**WHAT TO DO**
Reproduce exactly, and only, the lines running from the start of the entries below to the line containing "destruct (Qeq_bool (fst".

(Saved entries)
(** On at least three finite values with a non-zero second moment, the
    magnitude of the modelled skewness exceeds [t] exactly when the
    magnitude of the real statistic does. *)
Lemma nanskew_is_sample_skewness (xs : list Q) (t : Q) :
  (3 <= List.length xs)%nat ->
  ~ (fst (moments xs) == 0)%Q ->
  (0 <= t)%Q ->
  (gt (abs (nanskew (map Fin xs))) t = true <->
   (Q2R t < Rabs (skew_real (IZR (Z.of_nat (List.length xs)))
                            (Q2R (fst (moments xs)))
                            (Q2R (snd (moments xs)))))%R).
Proof.
  intros Hlen Hm2 Ht. unfold nanskew. rewrite finite_values_map_Fin.
  destruct (Nat.ltb_spec (List.length xs) 3) as [Hlt | _]; [lia |].
  destruct (Qeq_bool (fst (moments xs)) 0) eqn:Hz;
    [apply Qeq_bool_iff in Hz; contradiction |].
  clear Hz.
  pose proof (moments_m2_nonneg xs) as Hnn.
  set (m2 := fst (moments xs)) in *. set (m3 := snd (moments xs)) in *.
  set (n := inject_Z (Z.of_nat (List.length xs))).
  assert (Hn : (3 <= n)%Q).
  { unfold n. rewrite <- (Zle_Qle 3). lia. }
  assert (Hm2pos : (0 < m2)%Q).
  { apply Qle_lt_or_eq in Hnn. destruct Hnn as [H | H]; [exact H |].
    exfalso. apply Hm2. now symmetry. }
  assert (HnR : Q2R n = IZR (Z.of_nat (List.length xs))) by apply Q2R_inject_Z.
  assert (Hn2 : (2 < Q2R n)%R).
  { apply Rlt_le_trans with (Q2R 3).
    - unfold Q2R. simpl. Lra.lra.
    - now apply Qle_Rle. }
  assert (Hm2R : (0 < Q2R m2)%R).
  { replace 0%R with (Q2R 0) by (unfold Q2R; simpl; Lra.lra). now apply Qlt_Rlt. }
  assert (HtR : (0 <= Q2R t)%R).
  { replace 0%R with (Q2R 0) by (unfold Q2R; simpl; Lra.lra). now apply Qle_Rle. }
  assert (Hsq : Q2R ((n * n * (n - 1) / ((n - 2) * (n - 2)))
                     * ((m3 * m3) / (m2 * m2 * m2)))
                = (skew_real (Q2R n) (Q2R m2) (Q2R m3)
                   * skew_real (Q2R n) (Q2R m2) (Q2R m3))%R).
  { rewrite (skew_real_square _ _ _ Hn2 Hm2R).
    rewrite Q2R_mult, !Q2R_div, !Q2R_mult, !Q2R_minus.
    - replace (Q2R 1) with 1%R by (unfold Q2R; simpl; Lra.lra).
      replace (Q2R 2) with 2%R by (unfold Q2R; simpl; Lra.lra).
      reflexivity.
    - intros H. assert (H0 : (0 < m2 * m2 * m2)%Q)
        by (repeat apply Qmult_lt_0_compat; assumption).
      rewrite H in H0. now apply (Qlt_irrefl 0).
    - intros H. assert (H0 : (0 < (n - 2) * (n - 2))%Q)
        by (apply Qmult_lt_0_compat; Lqa.lra).
      rewrite H in H0. now apply (Qlt_irrefl 0). }
  rewrite <- HnR.
  unfold Qsign. destruct (m3 ?= 0)%Q eqn:Hs; cbn [abs gt].
  - apply Qeq_alt in Hs.
    assert (H0 : Q2R m3 = 0%R).
    { rewrite (Qeq_eqR _ _ Hs). unfold Q2R. simpl. Lra.lra. }
    split; [discriminate |].
    unfold skew_real. rewrite H0.
    replace (Q2R n * sqrt (Q2R n - 1) / (Q2R n - 2) * (0 / (Q2R m2 * sqrt (Q2R m2))))%R
      with 0%R.
    + rewrite Rabs_R0. Lra.lra.
    + unfold Rdiv. now rewrite Rmult_0_l, Rmult_0_r.
  - rewrite Qlt_bool_iff, <- square_lt_abs, <- Hsq, <- Q2R_mult by assumption.
    split; [apply Qlt_Rlt | apply Rlt_Qlt].
  - rewrite Qlt_bool_iff, <- square_lt_abs, <- Hsq, <- Q2R_mult by assumption.
    split; [apply Qlt_Rlt | apply Rlt_Qlt].
Qed.

(** ** Building the transformation *)

(** C9. Zero usable feature columns is a hard error: when the three groups
    of the profile are empty, [_build_transformer] raises the exception
    whose cause is the message "No valid feature columns found for
    transformation."; when one group is non-empty it returns a
    transformation. *)
Theorem empty_profile_raises (params : knn_params) (X : DataFrame)
        (skewed regular objs : list string) :
  profile X = Ok (skewed, regular, objs) ->
  (skewed = [] /\ regular = [] /\ objs = [] ->
   exists e, _build_transformer params X = Raise e /\ NoFeatureColumnsError e) /\
  (skewed <> [] \/ regular <> [] \/ objs <> [] ->
   exists ct, _build_transformer params X = Ok ct).
Proof.
  intros Hp. unfold _build_transformer. rewrite Hp. simpl. split.
  - intros [-> [-> ->]]. simpl. eexists. split; reflexivity.
  - intros H.
    destruct skewed as [| a ?]; [destruct regular as [| b ?];
                                 [destruct objs as [| d ?] |] |];
      simpl; eauto.
    destruct H as [H | [H | H]]; now elim H.
Qed.

Lemma empty_profile_raises_witness :
  profile [] = Ok ([], [], []) /\
  ((@nil string = [] /\ @nil string = [] /\ @nil string = [] ->
    exists e, _build_transformer sample_params [] = Raise e /\ NoFeatureColumnsError e) /\
   (@nil string <> [] \/ @nil string <> [] \/ @nil string <> [] ->
    exists ct, _build_transformer sample_params [] = Ok ct)).
Proof.
  split.
  - reflexivity.
  - exact (empty_profile_raises sample_params [] [] [] [] eq_refl).
Defined.

(** C10. A boolean column is numeric: it is in [skewed] or in [regular],
    never in [obj_cols]; in the transformation it belongs to a numeric
    sub-pipeline that imputes and standard-scales, and to no categorical
    one. *)
Theorem bool_column_is_numeric (params : knn_params) (X : DataFrame)
        (skewed regular objs : list string) (c : string) (v : list bool) :
  profile X = Ok (skewed, regular, objs) ->
  In (c, BoolSeries v) X ->
  (In c skewed \/ In c regular) /\
  ~ In c objs /\
  forall ct, _build_transformer params X = Ok ct ->
    (exists name steps cols,
        In (name, Numeric steps, cols) (transformers ct) /\
        In c cols /\ imputes_and_scales steps) /\
    (forall name cols, In (name, Categorical, cols) (transformers ct) -> ~ In c cols).
Proof.
  intros Hp Hin.
  destruct (profile_inv X _ _ _ Hp) as [Hdef [Hsk [Hrg Hobj]]].
  assert (Hc : In c (num_cols X)).
  { apply in_num_cols. exists (BoolSeries v). split; [assumption | reflexivity]. }
  assert (Hgroup : In c skewed \/ In c regular).
  { destruct (mem c skewed) eqn:Hm.
    - left. now apply mem_In.
    - right. rewrite Hrg. apply filter_In. split; [assumption | now rewrite Hm]. }
  assert (Hnot : ~ In c objs).
  { intros Ho. rewrite Hobj in Ho. apply in_obj_cols in Ho.
    destruct Ho as [s' [Hs' Hd]].
    destruct (Hdef c Hc) as [b Hb]. unfold is_skewed in Hb.
    destruct (getitem X c) as [s0 |] eqn:Hg; [| discriminate].
    rewrite (getitem_unique X c s0 s' Hg Hs') in Hd.
    rewrite <- (getitem_unique X c s0 (BoolSeries v) Hg Hin) in Hd.
    simpl in Hd. destruct Hd; discriminate. }
  split; [exact Hgroup |]. split; [exact Hnot |].
  intros ct Hb. pose proof (build_transformer_inv params X _ _ _ ct Hp Hb) as Ht.
  split.
  - destruct Hgroup as [Hs | Hr].
    + exists "num_skewed", [("impute_mean", SimpleImputer_mean);
                            ("yeojohnson", PowerTransformer_yeo_johnson);
                            ("scale", StandardScaler)], skewed.
      split; [| split; [assumption |]].
      * rewrite Ht. destruct skewed; [contradiction |]. simpl. now left.
      * unfold imputes_and_scales. simpl. tauto.
    + exists "num_regular", [("impute_knn", KNNImputer params);
                             ("scale", StandardScaler)], regular.
      split; [| split; [assumption |]].
      * rewrite Ht. apply in_or_app. right. apply in_or_app. left.
        destruct regular; [contradiction |]. simpl. now left.
      * unfold imputes_and_scales. simpl. split; [right; exists params |]; tauto.
  - intros name cols Hcat. rewrite Ht in Hcat.
    apply in_app_or in Hcat. destruct Hcat as [Hcat | Hcat].
    { destruct (nonempty skewed); simpl in Hcat; [| contradiction].
      destruct Hcat as [Hcat | []]. discriminate. }
    apply in_app_or in Hcat. destruct Hcat as [Hcat | Hcat].
    { destruct (nonempty regular); simpl in Hcat; [| contradiction].
      destruct Hcat as [Hcat | []]. discriminate. }
    destruct (nonempty objs); simpl in Hcat; [| contradiction].
    destruct Hcat as [Hcat | []]. inversion Hcat; subst. exact Hnot.
Qed.

Lemma bool_column_is_numeric_witness :
  profile sample_frame = Ok (["url_length"], ["ratio"; "has_ip"], ["protocol"]) /\
  In ("has_ip", BoolSeries [true; false; false; true; false; false]) sample_frame /\
  ((In "has_ip" ["url_length"] \/ In "has_ip" ["ratio"; "has_ip"]) /\
   ~ In "has_ip" ["protocol"] /\
   forall ct, _build_transformer sample_params sample_frame = Ok ct ->
     (exists name steps cols,
         In (name, Numeric steps, cols) (transformers ct) /\
         In "has_ip" cols /\ imputes_and_scales steps) /\
     (forall name cols,
         In (name, Categorical, cols) (transformers ct) -> ~ In "has_ip" cols)).
Proof.
  assert (Hp : profile sample_frame
               = Ok (["url_length"], ["ratio"; "has_ip"], ["protocol"]))
    by (vm_compute; reflexivity).
  assert (Hin : In ("has_ip", BoolSeries [true; false; false; true; false; false])
                   sample_frame)
    by (simpl; auto).
  split; [exact Hp |]. split; [exact Hin |].
  exact (bool_column_is_numeric sample_params sample_frame _ _ _ _ _ Hp Hin).
Defined.

(** ** Lexicographic order and the label encoder *)

Lemma ascii_compare_lt_trans (a b c : ascii) :
  Ascii.compare a b = Lt -> Ascii.compare b c = Lt -> Ascii.compare a c = Lt.
Proof.
  unfold Ascii.compare. rewrite !N.compare_lt_iff. apply N.lt_trans.
Qed.

Lemma string_compare_refl (a : string) : String.compare a a = Eq.
Proof.
  induction a as [| x t IH]; simpl; [reflexivity |].
  unfold Ascii.compare. now rewrite N.compare_refl.
Qed.

Lemma string_lt_trans (a b c : string) :
  string_lt a b -> string_lt b c -> string_lt a c.
Proof.
  unfold string_lt. revert b c.
  induction a as [| x a IH]; intros [| y b] [| z c]; simpl; try congruence.
  destruct (Ascii.compare x y) eqn:Hxy; try discriminate.
  - apply Ascii.compare_eq_iff in Hxy. subst y.
    destruct (Ascii.compare x z); try congruence. apply IH.
  - intros _. destruct (Ascii.compare y z) eqn:Hyz; try discriminate.
    + apply Ascii.compare_eq_iff in Hyz. subst z. now rewrite Hxy.
    + intros _. now rewrite (ascii_compare_lt_trans x y z Hxy Hyz).
Qed.

Lemma string_lt_irrefl (a : string) : ~ string_lt a a.
Proof. unfold string_lt. rewrite string_compare_refl. discriminate. Qed.

Lemma string_compare_gt (a b : string) :
  String.compare a b = Gt -> string_lt b a.
Proof.
  unfold string_lt. intros H. rewrite String.compare_antisym, H. reflexivity.
Qed.


Lemma label_lt_irrefl (a : option string) : ~ label_lt a a.
Proof. destruct a; simpl; [apply string_lt_irrefl | tauto]. Qed.

Lemma insert_sorted_In (x y : string) (l : list string) :
  In y (insert_sorted x l) <-> y = x \/ In y l.
Proof.
  induction l as [| z t IH]; simpl.
  - intuition.
  - destruct (String.compare x z) eqn:Hc; simpl.
    + apply String.compare_eq_iff in Hc. subst z. intuition.
    + intuition.
    + rewrite IH. intuition.
Qed.

Lemma insert_sorted_sorted (x : string) (l : list string) :
  StronglySorted string_lt l -> StronglySorted string_lt (insert_sorted x l).
Proof.
  induction l as [| z t IH]; simpl; intros Hs.
  - repeat constructor.
  - apply StronglySorted_inv in Hs. destruct Hs as [Hs Hall].
    destruct (String.compare x z) eqn:Hc.
    + now constructor.
    + constructor; [now constructor |].
      constructor; [exact Hc |].
      rewrite Forall_forall in *. intros w Hw.
      apply (string_lt_trans x z w Hc). now apply Hall.
    + constructor; [now apply IH |].
      rewrite Forall_forall in *. intros w Hw.
      apply insert_sorted_In in Hw. destruct Hw as [-> | Hw].
      * now apply string_compare_gt.
      * now apply Hall.
Qed.

Lemma unique_sorted_In (y : string) (l : list string) :
  In y (unique_sorted l) <-> In y l.
Proof.
  unfold unique_sorted. induction l as [| x t IH]; simpl; [tauto |].
  rewrite insert_sorted_In, IH. intuition.
Qed.

Lemma unique_sorted_sorted (l : list string) :
  StronglySorted string_lt (unique_sorted l).
Proof.
  unfold unique_sorted. induction l as [| x t IH]; simpl.
  - constructor.
  - now apply insert_sorted_sorted.
Qed.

**SOLUTION BELOW**
(** On at least three finite values with a non-zero second moment, the
    magnitude of the modelled skewness exceeds [t] exactly when the
    magnitude of the real statistic does. *)
Lemma nanskew_is_sample_skewness (xs : list Q) (t : Q) :
  (3 <= List.length xs)%nat ->
  ~ (fst (moments xs) == 0)%Q ->
  (0 <= t)%Q ->
  (gt (abs (nanskew (map Fin xs))) t = true <->
   (Q2R t < Rabs (skew_real (IZR (Z.of_nat (List.length xs)))
                            (Q2R (fst (moments xs)))
                            (Q2R (snd (moments xs)))))%R).
Proof.
  intros Hlen Hm2 Ht. unfold nanskew. rewrite finite_values_map_Fin.
  destruct (Nat.ltb_spec (List.length xs) 3) as [Hlt | _]; [lia |].
  destruct (Qeq_bool (fst (moments xs)) 0) eqn:Hz;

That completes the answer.